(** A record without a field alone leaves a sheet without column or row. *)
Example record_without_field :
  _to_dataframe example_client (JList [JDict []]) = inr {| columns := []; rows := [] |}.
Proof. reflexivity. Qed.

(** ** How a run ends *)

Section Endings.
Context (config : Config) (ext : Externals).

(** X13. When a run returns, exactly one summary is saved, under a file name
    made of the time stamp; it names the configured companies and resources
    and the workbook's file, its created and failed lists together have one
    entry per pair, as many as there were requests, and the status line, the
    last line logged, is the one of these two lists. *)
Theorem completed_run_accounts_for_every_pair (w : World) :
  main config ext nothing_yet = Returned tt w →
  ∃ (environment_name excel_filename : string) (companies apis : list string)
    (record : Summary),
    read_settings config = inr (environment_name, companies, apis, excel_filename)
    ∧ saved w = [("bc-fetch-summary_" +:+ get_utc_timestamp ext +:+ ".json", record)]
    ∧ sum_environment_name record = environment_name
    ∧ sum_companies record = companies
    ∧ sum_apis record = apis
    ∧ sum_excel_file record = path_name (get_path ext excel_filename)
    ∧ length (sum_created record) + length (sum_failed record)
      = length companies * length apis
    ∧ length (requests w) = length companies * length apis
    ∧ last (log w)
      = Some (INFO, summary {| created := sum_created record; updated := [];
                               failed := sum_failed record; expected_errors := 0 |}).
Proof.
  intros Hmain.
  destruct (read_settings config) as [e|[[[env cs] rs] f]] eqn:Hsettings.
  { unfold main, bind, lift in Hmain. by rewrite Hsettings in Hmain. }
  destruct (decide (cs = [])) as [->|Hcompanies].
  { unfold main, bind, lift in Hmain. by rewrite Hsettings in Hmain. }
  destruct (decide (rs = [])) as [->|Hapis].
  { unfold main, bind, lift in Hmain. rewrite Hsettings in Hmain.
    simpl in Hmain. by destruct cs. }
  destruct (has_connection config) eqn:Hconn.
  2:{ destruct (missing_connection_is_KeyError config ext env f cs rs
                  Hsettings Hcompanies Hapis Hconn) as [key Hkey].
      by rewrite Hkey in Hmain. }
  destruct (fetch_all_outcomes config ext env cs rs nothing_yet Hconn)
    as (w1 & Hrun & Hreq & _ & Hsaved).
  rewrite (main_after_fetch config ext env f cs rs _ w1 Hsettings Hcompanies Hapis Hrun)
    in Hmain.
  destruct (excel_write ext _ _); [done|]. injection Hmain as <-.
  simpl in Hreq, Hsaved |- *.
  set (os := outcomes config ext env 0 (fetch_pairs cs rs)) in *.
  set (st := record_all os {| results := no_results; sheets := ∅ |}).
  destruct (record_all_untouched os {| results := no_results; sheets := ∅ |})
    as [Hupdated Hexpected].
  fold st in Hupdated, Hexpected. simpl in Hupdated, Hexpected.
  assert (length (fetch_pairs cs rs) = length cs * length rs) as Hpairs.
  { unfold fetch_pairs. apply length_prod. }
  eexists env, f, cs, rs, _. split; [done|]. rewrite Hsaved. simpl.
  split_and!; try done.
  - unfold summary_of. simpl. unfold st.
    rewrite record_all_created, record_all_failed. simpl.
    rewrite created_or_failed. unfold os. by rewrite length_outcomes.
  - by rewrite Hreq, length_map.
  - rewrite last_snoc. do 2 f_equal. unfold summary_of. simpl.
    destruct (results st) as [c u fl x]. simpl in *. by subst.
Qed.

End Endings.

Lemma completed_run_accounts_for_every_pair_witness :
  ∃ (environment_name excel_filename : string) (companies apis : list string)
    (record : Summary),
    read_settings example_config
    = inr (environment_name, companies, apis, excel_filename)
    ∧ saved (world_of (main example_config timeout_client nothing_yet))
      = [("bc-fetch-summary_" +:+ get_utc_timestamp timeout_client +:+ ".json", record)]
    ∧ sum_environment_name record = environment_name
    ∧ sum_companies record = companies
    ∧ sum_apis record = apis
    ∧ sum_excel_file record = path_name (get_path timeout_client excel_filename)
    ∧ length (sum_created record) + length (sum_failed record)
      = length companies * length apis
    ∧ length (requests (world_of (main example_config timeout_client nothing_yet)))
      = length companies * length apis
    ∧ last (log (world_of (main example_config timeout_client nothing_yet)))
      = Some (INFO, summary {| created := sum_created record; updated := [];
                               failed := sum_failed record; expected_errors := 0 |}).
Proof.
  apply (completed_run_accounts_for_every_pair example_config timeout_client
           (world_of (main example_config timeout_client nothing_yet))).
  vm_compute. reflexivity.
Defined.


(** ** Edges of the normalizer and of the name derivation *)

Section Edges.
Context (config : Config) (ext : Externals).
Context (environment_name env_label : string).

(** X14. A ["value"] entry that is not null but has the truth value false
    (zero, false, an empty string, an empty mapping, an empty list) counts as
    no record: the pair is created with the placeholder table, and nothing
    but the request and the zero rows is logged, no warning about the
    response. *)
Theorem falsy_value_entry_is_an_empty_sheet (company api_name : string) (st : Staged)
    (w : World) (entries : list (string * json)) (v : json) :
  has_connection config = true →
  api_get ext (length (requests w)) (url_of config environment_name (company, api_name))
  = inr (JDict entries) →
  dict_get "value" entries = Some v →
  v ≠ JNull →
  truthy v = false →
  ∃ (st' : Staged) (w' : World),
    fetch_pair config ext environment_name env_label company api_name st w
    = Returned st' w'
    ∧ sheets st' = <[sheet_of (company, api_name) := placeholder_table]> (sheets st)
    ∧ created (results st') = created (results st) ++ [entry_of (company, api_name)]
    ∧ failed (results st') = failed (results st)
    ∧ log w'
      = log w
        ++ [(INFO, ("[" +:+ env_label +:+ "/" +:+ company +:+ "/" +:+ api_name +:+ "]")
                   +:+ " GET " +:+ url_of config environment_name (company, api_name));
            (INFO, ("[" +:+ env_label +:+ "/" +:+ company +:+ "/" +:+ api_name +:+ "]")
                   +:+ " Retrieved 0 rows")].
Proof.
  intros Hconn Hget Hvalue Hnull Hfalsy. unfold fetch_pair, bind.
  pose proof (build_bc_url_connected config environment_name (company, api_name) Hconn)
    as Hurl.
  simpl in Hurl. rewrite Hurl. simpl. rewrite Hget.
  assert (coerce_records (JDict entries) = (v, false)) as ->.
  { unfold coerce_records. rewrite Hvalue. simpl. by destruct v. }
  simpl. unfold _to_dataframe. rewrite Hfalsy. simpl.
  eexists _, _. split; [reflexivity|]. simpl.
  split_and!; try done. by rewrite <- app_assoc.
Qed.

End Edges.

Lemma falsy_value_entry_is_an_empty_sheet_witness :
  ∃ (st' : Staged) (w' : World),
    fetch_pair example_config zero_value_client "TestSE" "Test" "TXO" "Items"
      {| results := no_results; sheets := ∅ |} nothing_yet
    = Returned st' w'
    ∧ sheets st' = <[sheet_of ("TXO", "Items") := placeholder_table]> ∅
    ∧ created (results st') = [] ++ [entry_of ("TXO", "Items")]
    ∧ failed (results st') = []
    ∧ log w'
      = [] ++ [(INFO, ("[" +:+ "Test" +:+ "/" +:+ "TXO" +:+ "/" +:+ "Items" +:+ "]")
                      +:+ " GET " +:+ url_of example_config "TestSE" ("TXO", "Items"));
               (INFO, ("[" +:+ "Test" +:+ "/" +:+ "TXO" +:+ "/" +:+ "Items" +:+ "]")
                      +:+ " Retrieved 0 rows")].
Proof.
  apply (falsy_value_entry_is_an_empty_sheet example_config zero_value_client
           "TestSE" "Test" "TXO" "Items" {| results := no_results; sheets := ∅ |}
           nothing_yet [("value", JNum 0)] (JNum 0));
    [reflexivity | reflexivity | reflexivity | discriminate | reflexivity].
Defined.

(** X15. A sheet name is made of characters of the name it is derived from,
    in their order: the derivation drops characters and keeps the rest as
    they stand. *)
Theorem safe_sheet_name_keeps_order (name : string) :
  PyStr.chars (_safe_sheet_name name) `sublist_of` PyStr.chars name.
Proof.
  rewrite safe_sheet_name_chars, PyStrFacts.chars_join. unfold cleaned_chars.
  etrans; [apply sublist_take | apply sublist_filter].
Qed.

********************

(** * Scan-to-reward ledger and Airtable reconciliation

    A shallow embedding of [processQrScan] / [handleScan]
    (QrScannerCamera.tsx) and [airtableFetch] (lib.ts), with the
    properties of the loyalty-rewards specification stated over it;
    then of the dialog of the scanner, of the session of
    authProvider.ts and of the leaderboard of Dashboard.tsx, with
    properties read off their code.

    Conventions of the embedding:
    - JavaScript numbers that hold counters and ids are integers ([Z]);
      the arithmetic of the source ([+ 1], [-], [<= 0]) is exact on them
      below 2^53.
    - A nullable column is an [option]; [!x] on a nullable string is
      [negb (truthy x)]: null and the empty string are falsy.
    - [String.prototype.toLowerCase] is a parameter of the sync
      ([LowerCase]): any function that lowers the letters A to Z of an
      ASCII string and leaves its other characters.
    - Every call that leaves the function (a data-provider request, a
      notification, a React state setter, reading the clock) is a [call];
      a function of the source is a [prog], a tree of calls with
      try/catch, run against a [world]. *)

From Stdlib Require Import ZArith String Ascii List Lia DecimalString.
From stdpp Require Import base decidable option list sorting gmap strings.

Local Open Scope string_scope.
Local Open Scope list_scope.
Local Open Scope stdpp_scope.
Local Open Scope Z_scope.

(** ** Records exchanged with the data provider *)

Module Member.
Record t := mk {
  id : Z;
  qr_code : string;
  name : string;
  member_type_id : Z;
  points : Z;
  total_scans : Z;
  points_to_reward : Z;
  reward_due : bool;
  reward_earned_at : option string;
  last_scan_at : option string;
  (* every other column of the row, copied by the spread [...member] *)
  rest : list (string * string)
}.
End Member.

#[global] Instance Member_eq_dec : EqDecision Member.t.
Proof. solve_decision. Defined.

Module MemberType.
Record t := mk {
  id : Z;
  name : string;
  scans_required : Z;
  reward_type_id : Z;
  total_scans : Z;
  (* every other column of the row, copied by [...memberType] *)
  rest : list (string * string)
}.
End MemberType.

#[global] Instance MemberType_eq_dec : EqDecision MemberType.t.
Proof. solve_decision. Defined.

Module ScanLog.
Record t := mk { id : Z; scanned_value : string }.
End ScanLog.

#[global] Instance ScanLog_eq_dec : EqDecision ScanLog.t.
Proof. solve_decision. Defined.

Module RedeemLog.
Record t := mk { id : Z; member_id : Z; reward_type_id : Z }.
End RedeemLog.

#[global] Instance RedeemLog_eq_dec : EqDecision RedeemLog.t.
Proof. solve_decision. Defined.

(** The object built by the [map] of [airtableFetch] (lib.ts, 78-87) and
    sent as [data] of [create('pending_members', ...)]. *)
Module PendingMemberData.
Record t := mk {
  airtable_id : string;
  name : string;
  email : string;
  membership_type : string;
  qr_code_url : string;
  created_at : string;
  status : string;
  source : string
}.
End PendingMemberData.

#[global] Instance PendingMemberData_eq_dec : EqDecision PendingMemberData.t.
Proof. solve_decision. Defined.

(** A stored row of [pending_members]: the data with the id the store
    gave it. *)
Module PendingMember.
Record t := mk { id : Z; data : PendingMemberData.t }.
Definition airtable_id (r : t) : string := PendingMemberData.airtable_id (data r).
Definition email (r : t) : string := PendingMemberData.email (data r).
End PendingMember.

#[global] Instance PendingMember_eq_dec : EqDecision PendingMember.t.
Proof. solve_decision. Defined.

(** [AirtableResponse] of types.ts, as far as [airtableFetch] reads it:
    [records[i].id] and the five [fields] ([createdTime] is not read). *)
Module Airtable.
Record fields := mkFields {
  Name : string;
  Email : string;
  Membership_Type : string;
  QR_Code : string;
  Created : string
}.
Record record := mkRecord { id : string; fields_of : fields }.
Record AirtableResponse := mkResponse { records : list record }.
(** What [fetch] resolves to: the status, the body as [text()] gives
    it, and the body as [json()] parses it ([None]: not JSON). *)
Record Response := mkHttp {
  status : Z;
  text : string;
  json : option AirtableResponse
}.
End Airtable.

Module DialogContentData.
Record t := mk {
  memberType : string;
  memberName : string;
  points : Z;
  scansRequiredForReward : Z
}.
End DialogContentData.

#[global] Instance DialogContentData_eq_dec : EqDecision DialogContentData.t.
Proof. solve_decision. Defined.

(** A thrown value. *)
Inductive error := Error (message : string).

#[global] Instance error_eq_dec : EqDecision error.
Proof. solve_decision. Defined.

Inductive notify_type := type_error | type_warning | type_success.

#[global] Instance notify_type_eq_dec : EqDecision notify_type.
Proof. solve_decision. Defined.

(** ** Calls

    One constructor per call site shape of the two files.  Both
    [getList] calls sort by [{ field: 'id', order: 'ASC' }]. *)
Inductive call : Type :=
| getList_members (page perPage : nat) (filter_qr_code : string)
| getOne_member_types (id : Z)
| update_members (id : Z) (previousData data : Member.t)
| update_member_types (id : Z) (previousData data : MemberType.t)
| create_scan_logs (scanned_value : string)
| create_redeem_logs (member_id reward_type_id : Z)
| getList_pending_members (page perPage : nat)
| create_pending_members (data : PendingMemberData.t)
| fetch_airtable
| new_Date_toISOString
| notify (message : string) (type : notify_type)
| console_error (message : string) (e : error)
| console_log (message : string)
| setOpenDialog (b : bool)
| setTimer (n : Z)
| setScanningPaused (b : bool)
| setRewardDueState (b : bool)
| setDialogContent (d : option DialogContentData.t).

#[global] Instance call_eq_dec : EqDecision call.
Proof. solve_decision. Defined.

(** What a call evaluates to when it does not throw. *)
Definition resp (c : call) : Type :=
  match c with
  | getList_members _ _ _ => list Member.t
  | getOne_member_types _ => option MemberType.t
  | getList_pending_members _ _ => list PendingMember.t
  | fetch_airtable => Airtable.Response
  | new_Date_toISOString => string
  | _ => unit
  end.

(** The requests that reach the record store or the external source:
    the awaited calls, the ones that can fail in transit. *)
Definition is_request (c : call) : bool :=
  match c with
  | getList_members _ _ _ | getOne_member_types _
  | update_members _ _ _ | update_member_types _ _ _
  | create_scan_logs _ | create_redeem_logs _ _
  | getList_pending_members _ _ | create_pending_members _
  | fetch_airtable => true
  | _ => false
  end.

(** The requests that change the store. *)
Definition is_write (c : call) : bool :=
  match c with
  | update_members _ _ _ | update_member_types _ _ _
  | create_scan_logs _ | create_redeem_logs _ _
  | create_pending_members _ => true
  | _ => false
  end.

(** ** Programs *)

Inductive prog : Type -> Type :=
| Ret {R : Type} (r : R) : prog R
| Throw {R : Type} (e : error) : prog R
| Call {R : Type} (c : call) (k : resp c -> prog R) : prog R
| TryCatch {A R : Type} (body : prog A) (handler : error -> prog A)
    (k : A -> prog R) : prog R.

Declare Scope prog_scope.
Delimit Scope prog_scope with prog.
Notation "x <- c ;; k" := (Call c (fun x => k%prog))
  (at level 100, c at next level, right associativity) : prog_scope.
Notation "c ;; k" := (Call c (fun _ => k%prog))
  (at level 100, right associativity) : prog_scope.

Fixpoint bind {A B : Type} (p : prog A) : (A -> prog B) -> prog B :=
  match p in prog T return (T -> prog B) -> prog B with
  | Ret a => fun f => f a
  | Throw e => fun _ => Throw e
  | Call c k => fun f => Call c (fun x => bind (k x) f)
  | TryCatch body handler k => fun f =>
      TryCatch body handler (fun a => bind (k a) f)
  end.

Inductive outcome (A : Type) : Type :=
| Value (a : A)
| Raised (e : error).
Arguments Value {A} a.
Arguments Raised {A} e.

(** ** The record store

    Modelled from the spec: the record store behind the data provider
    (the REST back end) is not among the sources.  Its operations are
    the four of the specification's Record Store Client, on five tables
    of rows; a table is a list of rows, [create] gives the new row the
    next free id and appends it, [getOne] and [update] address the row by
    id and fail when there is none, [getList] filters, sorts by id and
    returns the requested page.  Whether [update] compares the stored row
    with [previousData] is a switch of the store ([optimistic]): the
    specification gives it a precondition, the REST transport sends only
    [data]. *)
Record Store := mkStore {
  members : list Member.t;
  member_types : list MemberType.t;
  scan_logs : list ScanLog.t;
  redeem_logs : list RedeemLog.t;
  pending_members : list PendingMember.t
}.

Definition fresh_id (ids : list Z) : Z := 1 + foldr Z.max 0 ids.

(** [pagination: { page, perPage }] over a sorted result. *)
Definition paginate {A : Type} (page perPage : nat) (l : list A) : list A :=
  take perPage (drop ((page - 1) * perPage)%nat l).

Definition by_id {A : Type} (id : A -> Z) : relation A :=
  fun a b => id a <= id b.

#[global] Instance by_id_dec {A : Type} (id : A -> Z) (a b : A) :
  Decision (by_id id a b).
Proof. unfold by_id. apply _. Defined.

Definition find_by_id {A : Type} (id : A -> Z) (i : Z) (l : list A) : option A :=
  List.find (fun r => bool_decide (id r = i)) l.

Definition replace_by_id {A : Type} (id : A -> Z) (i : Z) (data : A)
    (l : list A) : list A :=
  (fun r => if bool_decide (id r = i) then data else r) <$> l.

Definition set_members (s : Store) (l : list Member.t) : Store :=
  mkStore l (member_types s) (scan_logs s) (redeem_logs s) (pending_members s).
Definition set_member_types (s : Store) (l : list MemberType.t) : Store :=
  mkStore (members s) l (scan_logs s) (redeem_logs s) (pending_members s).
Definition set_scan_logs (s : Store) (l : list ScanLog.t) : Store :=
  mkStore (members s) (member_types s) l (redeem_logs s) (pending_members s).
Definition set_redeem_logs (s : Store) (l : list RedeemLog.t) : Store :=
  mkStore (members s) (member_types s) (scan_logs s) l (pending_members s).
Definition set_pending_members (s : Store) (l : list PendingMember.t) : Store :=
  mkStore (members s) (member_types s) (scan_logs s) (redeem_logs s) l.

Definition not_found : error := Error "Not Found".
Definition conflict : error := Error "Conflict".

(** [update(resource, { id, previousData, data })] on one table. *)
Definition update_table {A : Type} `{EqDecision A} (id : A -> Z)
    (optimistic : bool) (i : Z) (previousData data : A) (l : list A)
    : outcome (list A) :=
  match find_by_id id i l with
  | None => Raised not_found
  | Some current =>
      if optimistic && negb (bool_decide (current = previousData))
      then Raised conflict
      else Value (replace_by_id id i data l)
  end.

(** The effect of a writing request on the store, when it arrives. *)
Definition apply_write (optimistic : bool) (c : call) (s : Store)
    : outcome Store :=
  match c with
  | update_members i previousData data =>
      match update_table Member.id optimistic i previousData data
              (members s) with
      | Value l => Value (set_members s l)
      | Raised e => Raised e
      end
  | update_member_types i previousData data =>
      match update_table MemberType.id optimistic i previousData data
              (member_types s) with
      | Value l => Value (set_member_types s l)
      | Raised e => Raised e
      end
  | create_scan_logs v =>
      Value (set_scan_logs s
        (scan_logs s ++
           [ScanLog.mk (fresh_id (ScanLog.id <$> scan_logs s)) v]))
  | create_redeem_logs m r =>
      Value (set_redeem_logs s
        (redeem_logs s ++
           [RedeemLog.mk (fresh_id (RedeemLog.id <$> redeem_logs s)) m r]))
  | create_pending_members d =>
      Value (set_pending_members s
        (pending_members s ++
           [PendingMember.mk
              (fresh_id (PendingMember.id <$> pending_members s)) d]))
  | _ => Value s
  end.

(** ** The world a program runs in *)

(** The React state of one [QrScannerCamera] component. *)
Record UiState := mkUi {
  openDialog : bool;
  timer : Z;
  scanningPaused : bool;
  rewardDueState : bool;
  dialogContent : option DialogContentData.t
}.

********************

Problem details:
Everything above from the line with "fold st in Hupdated, Hexpected." to the line with "(world_of (main example_config timeout_client nothing_yet))).", both included, must be repeated exactly, and nothing outside that range.

Task solution:
  fold st in Hupdated, Hexpected. simpl in Hupdated, Hexpected.
  assert (length (fetch_pairs cs rs) = length cs * length rs) as Hpairs.
  { unfold fetch_pairs. apply length_prod. }
  eexists env, f, cs, rs, _. split; [done|]. rewrite Hsaved. simpl.
  split_and!; try done.
  - unfold summary_of. simpl. unfold st.
    rewrite record_all_created, record_all_failed. simpl.
    rewrite created_or_failed. unfold os. by rewrite length_outcomes.
  - by rewrite Hreq, length_map.
  - rewrite last_snoc. do 2 f_equal. unfold summary_of. simpl.
    destruct (results st) as [c u fl x]. simpl in *. by subst.
Qed.

End Endings.

Lemma completed_run_accounts_for_every_pair_witness :
  ∃ (environment_name excel_filename : string) (companies apis : list string)
    (record : Summary),
    read_settings example_config
    = inr (environment_name, companies, apis, excel_filename)
    ∧ saved (world_of (main example_config timeout_client nothing_yet))
      = [("bc-fetch-summary_" +:+ get_utc_timestamp timeout_client +:+ ".json", record)]
    ∧ sum_environment_name record = environment_name
    ∧ sum_companies record = companies
    ∧ sum_apis record = apis
    ∧ sum_excel_file record = path_name (get_path timeout_client excel_filename)
    ∧ length (sum_created record) + length (sum_failed record)
      = length companies * length apis
    ∧ length (requests (world_of (main example_config timeout_client nothing_yet)))
      = length companies * length apis
    ∧ last (log (world_of (main example_config timeout_client nothing_yet)))
      = Some (INFO, summary {| created := sum_created record; updated := [];
                               failed := sum_failed record; expected_errors := 0 |}).
Proof.
  apply (completed_run_accounts_for_every_pair example_config timeout_client
           (world_of (main example_config timeout_client nothing_yet))).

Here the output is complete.